Pakistani politician

Chaudhry Shahbaz Ahmad is a Pakistani politician who was a Member of the Provincial Assembly of the Punjab, from 2008 to May 2018 and from August 2018 till January 2023.

==Early life and education==
He was born on 14 December 1973 in Lahore.

He graduated from University of the Punjab and has a degree of Bachelor of Arts.

==Political career==
He was elected to the Provincial Assembly of the Punjab as a candidate of the Pakistan Muslim League (Nawaz) (PML-N) from Constituency PP-143 (Lahore-VII) in the 2008 Pakistani general election. He received 32,440 votes and defeated Mian Mohammad Bilal Asghar, a candidate of Pakistan Peoples Party (PPP).
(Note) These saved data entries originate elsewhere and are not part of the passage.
(** C10.  Let a path parameter consist of decimal digits [ds] followed
    by a non-empty rest that begins with neither a digit nor x or X
    ("3abc" for one).  It is not numeric, yet it parses to the integer
    [k] that [ds] alone parses to.  When the store has an item with id
    [k], each request acts on that item, just as on the parameter [ds]:
    GET answers 200 with the first item [it] that has id [k]; PUT (with
    a body) answers 200 with [it] merged with the body and writes the
    merged item in its place; DELETE answers 204 and returns the store
    without the items of id [k]. *)
Theorem digit_prefix_param_reaches_item ds rest k items body :
  is_numeric ds = true → rest ≠ EmptyString →
  head_not is_digit rest = true → head_not is_x rest = true →
  parseInt ds = Int k → k ∈ ids items →
  is_numeric (ds ++ rest) = false ∧
  parseInt (ds ++ rest) = Int k ∧
  (∃ i it,
     items !! i = Some it ∧ id it = k ∧ find items (Int k) = Some it ∧
     get_item items (ds ++ rest) = (items, Response 200 (Json_item it)) ∧
     put_item items (ds ++ rest) (Some body) =
       (<[i := Item k (js_or (body_name body) (name it))
                      (js_or (body_description body) (description it))]>
          items,
        Response 200
          (Json_item (Item k (js_or (body_name body) (name it))
                             (js_or (body_description body)
                                    (description it)))))) ∧
  put_item items (ds ++ rest) (Some body) = put_item items ds (Some body) ∧
  status (put_item items (ds ++ rest) (Some body)).2 = 200 ∧
  delete_item items (ds ++ rest) = delete_item items ds ∧
  delete_item items (ds ++ rest) =
    (filter (λ x, id x ≠ k) items, Response 204 Empty).
Proof.
  intros Hds Hne Hd Hx Hp Hk.
  pose proof (parseInt_numeric_prefix ds rest Hds Hd Hx) as Hpre.
  assert (Hp' : parseInt (ds ++ rest) = Int k) by congruence.
  destruct (find_present _ _ Hk) as (it & Hf & Hid).
  destruct (find_Some _ _ _ Hf) as (i & Hi & Hit & _).
  assert (Hput : put_item items (ds ++ rest) (Some body) =
    (<[i := Item k (js_or (body_name body) (name it))
                   (js_or (body_description body) (description it))]> items,
     Response 200
       (Json_item (Item k (js_or (body_name body) (name it))
                          (js_or (body_description body) (description it)))))).
  { rewrite <- Hid. apply put_item_found; [by rewrite Hp'|done]. }
  split; [by apply not_numeric_suffix|]. split; [done|]. split.
  { exists i, it. split; [done|]. split; [done|]. split; [done|].
    split; [|done]. apply get_item_found. by rewrite Hp'. }
  split; [unfold put_item; by rewrite Hpre|].
  split; [by rewrite Hput|].
  split; [unfold delete_item; by rewrite Hpre|].
  by rewrite (delete_item_present _ _ k), filter_strict_eq.
Qed.

Lemma digit_prefix_param_reaches_item_witness :
  is_numeric "3abc" = false ∧
  parseInt "3abc" = Int 3 ∧
  (∃ i it,
     initial_items !! i = Some it ∧ id it = 3 ∧
     find initial_items (Int 3) = Some it ∧
     get_item initial_items "3abc" =
       (initial_items, Response 200 (Json_item it)) ∧
     put_item initial_items "3abc" (Some body_D2) =
       (<[i := Item 3 (js_or (body_name body_D2) (name it))
                      (js_or (body_description body_D2) (description it))]>
          initial_items,
        Response 200
          (Json_item (Item 3 (js_or (body_name body_D2) (name it))
                             (js_or (body_description body_D2)
                                    (description it)))))) ∧
  put_item initial_items "3abc" (Some body_D2) =
    put_item initial_items "3" (Some body_D2) ∧
  status (put_item initial_items "3abc" (Some body_D2)).2 = 200 ∧
  delete_item initial_items "3abc" = delete_item initial_items "3" ∧
  delete_item initial_items "3abc" =
    (filter (λ x, id x ≠ 3) initial_items, Response 204 Empty).
Proof.
  apply (digit_prefix_param_reaches_item "3" "abc" 3 initial_items body_D2).
  - reflexivity.
  - discriminate.
  - reflexivity.
  - reflexivity.
  - reflexivity.
  - simpl. right. right. left.
Defined.

Example param_3abc :
  get_item initial_items "3abc" =
    (initial_items,
     Response 200
       (Json_item (Item 3 (JStr "Item C") (JStr "Description for Item C")))) ∧
  put_item initial_items "3abc" (Some body_D2) =
    ([ Item 1 (JStr "Item A") (JStr "Description for Item A");
       Item 2 (JStr "Item B") (JStr "Description for Item B");
       Item 3 (JStr "Item C") (JStr "D2") ],
     Response 200 (Json_item (Item 3 (JStr "Item C") (JStr "D2")))) ∧
  delete_item initial_items "3abc" =
    ([ Item 1 (JStr "Item A") (JStr "Description for Item A");
       Item 2 (JStr "Item B") (JStr "Description for Item B") ],
     Response 204 Empty).
Proof. repeat split. Qed.

(** The prefix 0x makes the digits hexadecimal: "0x3" reaches item 3. *)
Example param_0x3 :
  parseInt "0x3" = Int 3 ∧
  get_item initial_items "0x3" =
    (initial_items,
     Response 200
       (Json_item (Item 3 (JStr "Item C") (JStr "Description for Item C")))).
Proof. split; reflexivity. Qed.

(** ** Reading back what was written *)

Lemma findIndex_ids items n :
  findIndex items n = fst <$> list_find (λ z, strict_eq z n) (ids items).
Proof.
  unfold findIndex, ids. rewrite list_find_fmap. unfold compose.
  by destruct (list_find _ items) as [[i x]|].
Qed.

Lemma findIndex_same_ids items1 items2 n :
  ids items1 = ids items2 → findIndex items1 n = findIndex items2 n.
Proof. intros E. by rewrite !findIndex_ids, E. Qed.

Lemma find_lookup items n i x :
  findIndex items n = Some i → items !! i = Some x → find items n = Some x.
Proof.
  intros Hi Hx. apply findIndex_Some in Hi as (old & Hold & Hf & _).
  congruence.
Qed.

Lemma ids_insert_same items i old x :
  items !! i = Some old → id x = id old → ids (<[i := x]> items) = ids items.
Proof.
  intros Hi Hid. unfold ids. rewrite list_fmap_insert. apply list_insert_id.
  by rewrite list_lookup_fmap, Hi, Hid.
Qed.

Lemma find_app_fresh items x :
  id x ∉ ids items → find (items ++ [x]) (Int (id x)) = Some x.
Proof.
  intros Hx. unfold find. rewrite list_find_app_r.
  - simpl. rewrite decide_True by done. done.
  - apply list_find_None, Forall_forall. intros y Hy E. apply Hx.
    unfold strict_eq in E. injection E as E. rewrite E.
    by apply list_elem_of_fmap_2.
Qed.

Lemma js_or_idem a b : js_or a (js_or a b) = js_or a b.
Proof. destruct a as [v|]; simpl; [|done]. by destruct (to_boolean v). Qed.

(** X1.  After a POST that created an item, a GET on any parameter that
    parses to the new id answers 200 with exactly that item. *)
Theorem post_then_get items body newItem param :
  (post_item items body).2 = Response 201 (Json_item newItem) →
  parseInt param = Int (id newItem) →
  get_item (post_item items body).1 param =
    ((post_item items body).1, Response 200 (Json_item newItem)).
Proof.
  intros Hc Hp. apply post_item_created in Hc as [Hid ->].
  apply get_item_found. rewrite Hp. apply find_app_fresh.
  rewrite Hid. apply generateId_fresh.
Qed.

Lemma post_then_get_witness :
  get_item (post_item initial_items (Some body_X)).1 "4" =
    ((post_item initial_items (Some body_X)).1,
     Response 200
       (Json_item (Item 4 (JStr "X") (JStr "No description provided")))).
Proof.
  apply (post_then_get initial_items (Some body_X)
           (Item 4 (JStr "X") (JStr "No description provided")) "4");
    reflexivity.
Defined.

Lemma put_item_cases items param req_body :
  (absent items (parseInt param) ∧
   put_item items param req_body =
     (items, Response 404 (Text "Item not found"))) ∨
  (∃ i old body,
     req_body = Some body ∧
     findIndex items (parseInt param) = Some i ∧ items !! i = Some old ∧
     put_item items param req_body =
       (<[i := Item (id old) (js_or (body_name body) (name old))
                    (js_or (body_description body) (description old))]> items,
        Response 200
          (Json_item (Item (id old) (js_or (body_name body) (name old))
                           (js_or (body_description body)
                                  (description old)))))) ∨
  (∃ i old,
     req_body = None ∧
     findIndex items (parseInt param) = Some i ∧ items !! i = Some old ∧
     put_item items param req_body = (items, Response 500 Error_page)).
Proof.
  destruct (findIndex items (parseInt param)) as [i|] eqn:E.
  - right. destruct (findIndex_Some _ _ _ E) as (old & Hold & _).
    destruct req_body as [body|].
    + left. exists i, old, body. split; [done|]. split; [done|].
      split; [done|]. by apply put_item_found.
    + right. exists i, old. split; [done|]. split; [done|].
      split; [done|]. by eapply put_item_found_no_body.
  - left. apply findIndex_None in E. split; [done|]. by apply put_item_absent.
Qed.
Lemma isAdmin_granted_eq (st : store) (rq : request) (c u : string) :
  auth rq = Some u ->
  granted (Current.isAdmin st rq c)
  = doc_field_is (resource st rq) "createdBy" u
    || admin_member st rq c || teacher_member st rq c
  /\ granted (Legacy.isAdmin st rq c)
     = doc_field_is (resource st rq) "createdBy" u || admin_member st rq c.
Proof.
  intros Hu.
  unfold Current.isAdmin, Legacy.isAdmin, Current.is_resource_creator,
    Legacy.is_resource_creator, resource_field, auth_uid.
  rewrite Hu, !granted_or, !granted_str_eq_doc, <- !orb_assoc.
  unfold admin_member, teacher_member, member_exists, member_role, auth_uid,
    exists_doc, get_field, doc_field_is at 2 3 5, field, eq_lit.
  rewrite Hu. cbn [bind].
  destruct (st !! member_path c u) as [m|]; cbn; [|now split].
  destruct (m !! "role") as [v|]; cbn; [|now split].
  now destruct (val_is_str v "admin"), (val_is_str v "teacher").
Qed.
Lemma Forall_filter_holds {A} (f : A -> bool) (l : list A) :
  Forall (fun x => f x = true) (List.filter f l).
Proof.
  induction l as [|x l IH]; simpl; [constructor |].
  destruct (f x) eqn:E; [by constructor | done].
Qed.

Lemma filter_all_hold {A} (f : A -> bool) (l : list A) :
  Forall (fun x => f x = true) l -> List.filter f l = l.
Proof.
  induction 1 as [|x l Hx Hl IH]; simpl; [done |].
  by rewrite Hx, IH.
Qed.

(** X1: whatever the compiler string, the result of [strip_ccache] does
    not contain [ccache] anywhere. *)
Theorem strip_ccache_free_of_ccache (cc_str : string) :
  Py.contains "ccache" (strip_ccache cc_str) = false.
Proof.
  unfold strip_ccache. apply contains_join_blank; [done | done |].
  eapply Forall_impl; [apply Forall_filter_holds |].
  intros t Ht. by apply negb_true_iff in Ht.
Qed.

(** X2: when no token of the compiler string contains [ccache],
    [strip_ccache] keeps every token and only normalises the whitespace
    between them; a string of such tokens joined by single blanks is
    returned as it is. *)
Theorem strip_ccache_keeps_clean_tokens (cc_str : string) :
  Forall (fun t => Py.contains "ccache" t = false) (Py.split cc_str) ->
  Py.split (strip_ccache cc_str) = Py.split cc_str
  /\ strip_ccache cc_str = Py.join " " (Py.split cc_str)
  /\ (forall toks,
        Forall (is_token Py.str_isspace) toks ->
        cc_str = Py.join " " toks -> strip_ccache cc_str = cc_str).
Proof.
  intros Hclean.
  assert (Hfilter :
            List.filter (fun part => negb (Py.contains "ccache" part))
              (Py.split cc_str) = Py.split cc_str).
  { apply filter_all_hold. eapply Forall_impl; [exact Hclean |].
    intros t Ht. by rewrite Ht. }
  split; [by rewrite split_strip_ccache |].
  split; [unfold strip_ccache; by rewrite Hfilter |].
  intros toks Htoks ->. unfold strip_ccache. rewrite Hfilter.
  unfold Py.split. by rewrite split_go_join.
Qed.

Lemma strip_ccache_keeps_clean_tokens_demo :
  Py.split (strip_ccache ("  gcc" +:+ Py.LF +:+ "-O2 ")) = ["gcc"; "-O2"]
  /\ strip_ccache ("  gcc" +:+ Py.LF +:+ "-O2 ") = "gcc -O2"
  /\ (forall toks,
        Forall (is_token Py.str_isspace) toks ->
        "  gcc" +:+ Py.LF +:+ "-O2 " = Py.join " " toks ->
        strip_ccache ("  gcc" +:+ Py.LF +:+ "-O2 ")
        = "  gcc" +:+ Py.LF +:+ "-O2 ").
Proof.
  apply (strip_ccache_keeps_clean_tokens ("  gcc" +:+ Py.LF +:+ "-O2 ")).
  vm_compute. repeat constructor.
Defined.

(** X3: the job environment has exactly the keys of the ambient
    environment: stripping [CC] and [CXX] neither adds nor removes an
    entry, also when nothing is left of the value. *)
Theorem build_job_env_same_keys (environ : gmap string string) :
  dom (build_job_env environ) = dom environ
  /\ forall k, build_job_env environ !! k = None <-> environ !! k = None.
Proof.
  assert (Hnone : forall k,
             build_job_env environ !! k = None <-> environ !! k = None).
  { intros k. rewrite build_job_env_lookup.
    case_bool_decide; [| done]. by rewrite fmap_None. }
  split; [| done].
  apply set_eq. intros k. rewrite !elem_of_dom, <- !not_eq_None_Some.
  by rewrite Hnone.
Qed.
He was re-elected to the Provincial Assembly of the Punjab as a candidate of PML-N from Constituency PP-143 (Lahore-VII) in the 2013 Pakistani general election. He received 57,919 votes and defeated Mohammad Arshad Khan, a candidate of Pakistan Tehreek-e-Insaf (PTI).

He was re-elected to the Provincial Assembly of the Punjab as a candidate of PML-N from Constituency PP-148 (Lahore-V) in the 2018 Pakistani general election.